→ **PROBLEM TO WORK ON**:
Lines with the string "Definition" are to be identified in the listing and copied.

→ **TASK MATERIAL**:
-.-.-

Lemma add_one_adds id args b :
  default true (get "enabled" args ≫= as_bool) = true ->
  triple (as_cron (fun s => known id s = b)) (add_one bound now serde_time id args)
    (fun _ s => exists expr next, (added_expression now args = Ok expr /\ next_run expr now = Ok next) /\
       as_cron (added id expr (added_payload args (get "prompt" args ≫= as_str) (get "script" args ≫= as_str) true)
                  (get "_session_key" args ≫= as_str) next b) s)
    (fun _ => True).
Proof.
  intros Hon. unfold add_one. apply triple_bind_lift; [done|]. intros expr He.
  rewrite Hon. destruct (match get "prompt" args ≫= as_str with Some _ => _ | None => _ end); [by apply triple_fail|].
  apply triple_bind_lift; [done|]. intros [] _. apply triple_bind_lift; [done|]. intros [] _. set (payload := added_payload _ _ _ _).
  set (key := get "_session_key" args ≫= as_str).
  destruct (next_run expr now) as [next|e] eqn:Hn.
  2: { destruct bound; [|by simpl; unfold bind, lift].
       intros w Hw. unfold register_with_id. simpl. rewrite Hn. unfold on_cron, zoom, bind, lift.
       by destruct (validate_cron_payload_lifecycle payload). }
  assert (Hend : forall s, added id expr payload key next b (cron s) -> exists expr0 next0, (added_expression now args = Ok expr0 /\ next_run expr0 now = Ok next0) /\
    as_cron (added id expr0 payload key next0 b) s) by (intros s Hs; by exists expr, next).
  destruct bound.
  - eapply triple_bind; [apply (triple_on_cron (fun s => known id s = b) _ (fun _ => added id expr payload key next b) (fun _ => True)); by apply register_adds|].
    intros job. eapply triple_bind with (R := fun _ => as_cron (added id expr payload key next b)); [by apply triple_ret|]. intros []. by apply triple_ret.
  - eapply triple_bind with (R := fun u s => as_cron (fun s => known id s = b) s /\ u = Some next).
    { apply triple_bind_lift; [done|]. intros u [= <-]. by apply triple_ret. }
    intros u. apply triple_pure. intros ->.
    eapply triple_bind; [apply (triple_on_cron (fun s => known id s = b) _ (fun _ => added id expr payload key next b) (fun _ => True)), native_adds|].
    intros []. by apply triple_ret.
Qed.
End Reminder.

Section Reminders.
Context `{Sqlite} `{CronLibs} `{PayloadGuard} (process_exists : Z -> bool).
Context (bound running : bool) (active : nat) (pid : Z) (rid token : string) (now : Z) (serde_time : Z -> string).

(** What the units of a delay stand for, in nanoseconds. *)
Definition unit_time : list (string * Z) :=
  [("ms", 1000000); ("s", seconds 1); ("sec", seconds 1); ("secs", seconds 1); ("m", seconds 60); ("min", seconds 60); ("mins", seconds 60);
   ("h", seconds 3600); ("hr", seconds 3600); ("hrs", seconds 3600); ("d", seconds 86400); ("day", seconds 86400); ("days", seconds 86400)]%Z.

(** A delay: a number of 64 bits and its unit, and how long that is. *)
Definition delay_is (delay : string) (d : Z) : Prop :=
  exists (n : N) unit time, (n < U64_BOUND)%N /\ delay = show_N n ++ unit /\ (unit, time) ∈ unit_time /\ d = (Z.of_N n * time)%Z.

Definition no_digit_first (s : string) : Prop := match s with String c _ => is_digit c = false | "" => False end.

Lemma digits_then n unit : no_digit_first unit -> find_not is_digit (show_N n ++ unit) = Some (len (show_N n)).
Proof.
  intros Hu. pose proof (show_N_digits n) as Hd. induction (show_N n) as [|c s IH]; simpl in *.
  - destruct unit as [|c s]; simpl in *; [done|by rewrite Hu].
  - apply andb_true_iff in Hd as [-> Hd]. by rewrite (IH Hd).
Qed.

(** The length of a delay is kept to the nanosecond, or refused. *)
Lemma delay_parsed delay d e : delay_is delay d -> parse_interval ("interval:" ++ delay) = Ok (Some e) -> (e <= MAX_DELTA)%Z -> e = d.
Proof.
  intros (n & unit & time & Hn & -> & Hu & ->). unfold parse_interval, interval_text. rewrite strip_prefix_app.
  assert (Hfacts : all_bytes graphic unit = true /\ no_digit_first unit /\
    forall a e, unit_duration unit a = Some e -> (e <= MAX_DELTA)%Z -> e = (Z.of_N a * time)%Z).
  { unfold unit_time in Hu. repeat (apply elem_of_cons in Hu as [[= -> ->]|Hu];
      [split_and!; [by vm_compute|by vm_compute|]; intros a e0; unfold unit_duration, ms, secs, saturating_mul; cbn [existsb String.eqb Ascii.eqb Bool.eqb orb];
       intros [= <-]; unfold MAX_DELTA, seconds, NS, U64_BOUND; lia|]).
    by apply not_elem_of_nil in Hu. }
  destruct Hfacts as (Hg & Hs & Hd).
  rewrite trim_graphic by (rewrite all_bytes_app, Hg, andb_true_r; eapply all_bytes_mono; [|apply show_N_digits]; apply digit_graphic).
  cbv zeta. rewrite digits_then by done. cbn [from_option]. unfold Datatypes.id. rewrite take_str_app, drop_str_app, trim_graphic by done.
  rewrite parse_show_N by done.
  destruct (n =? 0)%N; [done|]. destruct (unit_duration unit n) as [x|] eqn:Ex; [|done]. intros [= <-] Hm. by apply Hd.
Qed.

Lemma delay_next delay d next : delay_is delay d -> next_run ("interval:" ++ delay) now = Ok next -> next = (now + d)%Z.
Proof.
  intros Hd. unfold next_run. change (strip_prefix "once:" ("interval:" ++ delay)) with (@None string).
  destruct (parse_interval _) as [[e|]|] eqn:Ep; simpl; [|by unfold parse_interval, interval_text in Ep; rewrite strip_prefix_app in Ep; repeat case_match|done].
  unfold from_std, add_delta. destruct (Z.leb_spec e MAX_DELTA) as [Hm|]; [|done]. simpl. destruct (_ <=? MAX_UTC)%Z; [|done].
  intros [= <-]. by rewrite (delay_parsed _ _ _ Hd Ep Hm).
Qed.

Lemma show_N_channel c : channel_like (show_N c).
Proof.
  destruct (show_N_head c) as (a & s & E & Ha). split_and!.
  - by rewrite E.
  - eapply all_bytes_mono; [|apply show_N_digits]. apply digit_graphic.
  - apply show_N_free. left. by vm_compute.
  - rewrite E. unfold starts_with. cbn [strip_prefix]. destruct (Ascii.eqb_spec "#" a) as [<-|]; [by destruct Ha as [[] _]|done].
Qed.

(** A request of a Discord session, in the channel [c] and no thread, for a job
    after a delay, without a target. *)
Record reminder_request (args : value) (session : SessionKey) (id delay : string) (c : N) : Prop := {
  asks : get "action" args = Some (JString "add") \/ get "action" args = Some (JString "create");
  names : get_or "id" "job_id" args = Some (JString id);
  after_delay : get "delay" args = Some (JString delay) /\ get "once_at" args ≫= as_str = None;
  untargeted : get "deliver" args = None \/ get "deliver" args = Some (JString "local");
  switched_on : default true (get "enabled" args ≫= as_bool) = true;
  on_discord : eq_ignore_ascii_case (platform session) "discord" = true;
  in_channel : channel_id session = show_N c /\ thread_id session = None /\ (c < U64_BOUND)%N
}.

(** C34: a delay makes a one-shot: when an agent adds a job after a delay from a
    channel of Discord that is no thread, and gives no target, the job is in the
    table in the name of the session, to run once, at now plus the delay to the
    nanosecond; it is switched on unless a job of this id was there before; its
    only destination is that channel, by an id that delivery takes.  (A time
    that prints and reads back is read as itself; from a thread the output is
    lost, [thread_reminder_is_lost].) *)
Theorem reminder_is_scheduled args session id delay d c w v w' :
  reminder_request args session id delay c -> delay_is delay d ->
  (forall u, parse_rfc3339 (to_rfc3339 (now + d)) = Ok u -> u = (now + d)%Z) ->
  execute_with_context process_exists bound running active pid rid token now serde_time args (Some session) w = (Ok v, w') ->
  exists r payload, r ∈ jobs (cron (st w')) /\ job_id r = id /\ payload_json r = print_json payload /\
    expression r = "once:" ++ to_rfc3339 (now + d) /\ next_run_at r = Some (now + d)%Z /\
    job_session_key r = Some (storage_key session) /\
    ((forall r0, r0 ∈ jobs (cron (st w)) -> job_id r0 <> id) -> enabled r = true) /\
    delivery_destinations payload = Ok [discord_to None (show_N c) None] /\ parse_u64 (show_N c) = Some c.
Proof.
  intros [Ha Hn [Hdelay Hat] Hu Hs Hd (Hch & Hth & Hc)] Hdel Hback He.
  assert (Hobj : is_object args = true) by (destruct Ha as [Ha|Ha]; by destruct args).
  assert (Hx : reminder_target session = "discord:" ++ show_N c) by (unfold reminder_target; by rewrite Hth, Hch).
  set (args1 := obj_insert "deliver" (JString (reminder_target session)) args).
  set (args2 := copied "bot_id" (JString <$> bot_id session) args1).
  set (args3 := obj_insert "_session_key" (JString (storage_key session)) args2).
  assert (Hobj1 : is_object args1 = true) by (unfold args1; by rewrite is_object_insert).
  assert (Hobj2 : is_object args2 = true) by (unfold args2; destruct (bot_id session); simpl; by rewrite ?is_object_insert).
  assert (Hw : with_session args (Some session) = args3).
  { unfold with_session. rewrite Hd. destruct Ha as [-> | ->], Hu as [-> | ->]; simpl; by rewrite ?bool_decide_true. }
  assert (Hget : forall k, k <> "deliver" -> k <> "bot_id" -> k <> "_session_key" -> get k args3 = get k args).
  { intros k H1' H2' H3'. unfold args3, args2, args1. rewrite get_obj_insert_ne, get_copied_ne, get_obj_insert_ne by done. done. }
  assert (Hto : get "deliver" args3 = Some (JString ("discord:" ++ show_N c))).
  { unfold args3, args2, args1. rewrite get_obj_insert_ne, get_copied_ne, get_obj_insert by done. by rewrite Hx. }
  assert (Hkey : get "_session_key" args3 = Some (JString (storage_key session))) by (unfold args3; by rewrite get_obj_insert).
  unfold execute_with_context in He. rewrite Hw in He. unfold execute in He.
  assert (Hnames : get_or "id" "job_id" args3 = Some (JString id)) by (unfold get_or in *; by rewrite !Hget).
  rewrite Hget in He by done. rewrite Hnames in He.
  assert (He' : add_one bound now serde_time id args3 w = (Ok v, w')) by (destruct Ha as [E|E]; rewrite E in He; exact He).
  pose proof (add_one_adds bound now serde_time id args3 (known id (cron (st w)))) as Hadd. rewrite !Hget in Hadd by done.
  destruct (triple_at _ _ _ _ _ _ _ (Hadd Hs) eq_refl He') as (expr & next & [Hexpr Hnext] & r & Hr & Hid & Hex & Hp & Hk & Hnx & Hon).
  unfold added_expression in Hexpr. rewrite !Hget, Hat, Hdelay in Hexpr by done. cbn [mbind option_bind as_str] in Hexpr.
  destruct (next_run ("interval:" ++ delay) now) as [at_|] eqn:En; [|done]. injection Hexpr as <-.
  apply (delay_next _ d) in En as ->; [|done].
  assert (next = (now + d)%Z) as ->.
  { unfold next_run in Hnext.
    change (strip_prefix "once:" _) with (strip_prefix "once:" ("once:" ++ to_rfc3339 (now + d))) in Hnext. rewrite strip_prefix_app in Hnext. destruct (parse_rfc3339 _) as [u|] eqn:Eu; [|done].
    pose proof (Hback u eq_refl) as ->. by repeat case_match; simplify_eq. }
  eexists r, _. split_and!; [done..| | | |].
  - by rewrite Hk, Hkey.
  - intros Hnew. apply Hon, existsb_false. intros r0 Hr0. apply String.eqb_neq. by apply Hnew.
  - apply added_destination; [apply show_N_channel|done].
  - by apply parse_show_N.
Qed.
End Reminders.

-.-.-

→ **RESPONSE AREA**:
Definition unit_time : list (string * Z) :=
Definition delay_is (delay : string) (d : Z) : Prop :=
Definition no_digit_first (s : string) : Prop := match s with String c _ => is_digit c = false | "" => False end.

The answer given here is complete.